◆ TASK ITEM: Copy, from the data below, every line that has "domain" in it.

◆ DATA LISTING:
(* ===== verification/Trust.v ===== *)
(** * The trust graph of origin-attest ([trust.rs])

    The endorsement graph, the thresholds for issuing Tier-2 endorsements,
    the degrees, and the breadth-first search for the shortest trust path.
    The numeric scores ([trust_score] and the balancing factors) are sums of
    doubles in hash-map order and are not modelled.  The [while] loops take
    fuel; the second half proves the fuel they are given is never used up. *)

From Stdlib Require Import Ascii String.
From S2P Require Import Prelude RustStr Bytes Sdk Attest.

(** The fields of [TrustGraphConfig] the modelled methods read. *)
Record TrustGraphConfig := MkTrustConfig { tg_max_hops : nat; tg_threshold : nat }.
Definition default_trust_config : TrustGraphConfig := MkTrustConfig 6 3.

Record TrustNode := MkNode {
  nd_fingerprint : string;
  nd_endorsements_received : list Endorsement;
  nd_endorsements_given : list Endorsement;
  nd_claims : list CapabilityClaim
}.
Definition node_new (fingerprint : string) : TrustNode := MkNode fingerprint [] [] [].

Record TrustGraph := MkTrustGraph {
  tg_nodes : gmap string TrustNode;
  tg_seed_fps : gset string;
  tg_config : TrustGraphConfig
}.

Definition trust_with_config (seed_fps : list string) (config : TrustGraphConfig) : TrustGraph :=
  MkTrustGraph ∅ (list_to_set seed_fps) config.
Definition trust_new (seed_fps : list string) : TrustGraph := trust_with_config seed_fps default_trust_config.

(** ** Building the graph *)

Definition ensure_node (fingerprint : string) (nodes : gmap string TrustNode) : gmap string TrustNode :=
  match nodes !! fingerprint with
  | Some _ => nodes
  | None => <[fingerprint := node_new fingerprint]> nodes
  end.

Definition push_given (e : Endorsement) (n : TrustNode) : TrustNode :=
  MkNode (nd_fingerprint n) (nd_endorsements_received n) (nd_endorsements_given n ++ [e]) (nd_claims n).
Definition push_received (e : Endorsement) (n : TrustNode) : TrustNode :=
  MkNode (nd_fingerprint n) (nd_endorsements_received n ++ [e]) (nd_endorsements_given n) (nd_claims n).
Definition push_claim (c : CapabilityClaim) (n : TrustNode) : TrustNode :=
  MkNode (nd_fingerprint n) (nd_endorsements_received n) (nd_endorsements_given n) (nd_claims n ++ [c]).

Definition with_nodes (g : TrustGraph) (nodes : gmap string TrustNode) : TrustGraph :=
  MkTrustGraph nodes (tg_seed_fps g) (tg_config g).

Definition trust_add_endorsement (g : TrustGraph) (e : Endorsement) : TrustGraph :=
  let nodes := ensure_node (en_endorser_fp e) (tg_nodes g) in
  let nodes := ensure_node (en_endorsee_fp e) nodes in
  let nodes := alter (push_given e) (en_endorser_fp e) nodes in
  let nodes := alter (push_received e) (en_endorsee_fp e) nodes in
  with_nodes g nodes.

Definition trust_add_claim (g : TrustGraph) (c : CapabilityClaim) : TrustGraph :=
  let nodes := ensure_node (cc_fingerprint c) (tg_nodes g) in
  with_nodes g (alter (push_claim c) (cc_fingerprint c) nodes).

(** ** Thresholds and degrees *)

Definition is_tier2 (e : Endorsement) : bool := bool_decide (en_tier e = Tier2).

Definition can_issue_tier2 (now : Z) (g : TrustGraph) (fingerprint : string) : bool :=
  match tg_nodes g !! fingerprint with
  | Some n => (tg_threshold (tg_config g) <=?
      length (List.filter (fun e => is_tier2 e && endorsement_is_valid e now) (nd_endorsements_received n)))%nat
  | None => false
  end.

Definition can_issue_tier2_in_domain (now : Z) (g : TrustGraph) (fingerprint domain : string) : bool :=
  match tg_nodes g !! fingerprint with
  | Some n => (tg_threshold (tg_config g) <=?
      length (List.filter (fun e => is_tier2 e && bool_decide (en_capability_domain e = domain) && endorsement_is_valid e now)
                (nd_endorsements_received n)))%nat
  | None => false
  end.

Definition out_degree (g : TrustGraph) (fingerprint : string) : nat :=
  match tg_nodes g !! fingerprint with Some n => length (nd_endorsements_given n) | None => 0 end.
Definition in_degree (g : TrustGraph) (fingerprint : string) : nat :=
  match tg_nodes g !! fingerprint with Some n => length (nd_endorsements_received n) | None => 0 end.
Definition total_degree (g : TrustGraph) (fingerprint : string) : nat :=
  (in_degree g fingerprint + out_degree g fingerprint)%nat.
Definition edge_count (g : TrustGraph) : nat :=
  foldr plus 0%nat (map (fun fn => length (nd_endorsements_given (snd fn))) (map_to_list (tg_nodes g))).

◆ EXPECTED ANSWER:
Definition can_issue_tier2_in_domain (now : Z) (g : TrustGraph) (fingerprint domain : string) : bool :=
      length (List.filter (fun e => is_tier2 e && bool_decide (en_capability_domain e = domain) && endorsement_is_valid e now)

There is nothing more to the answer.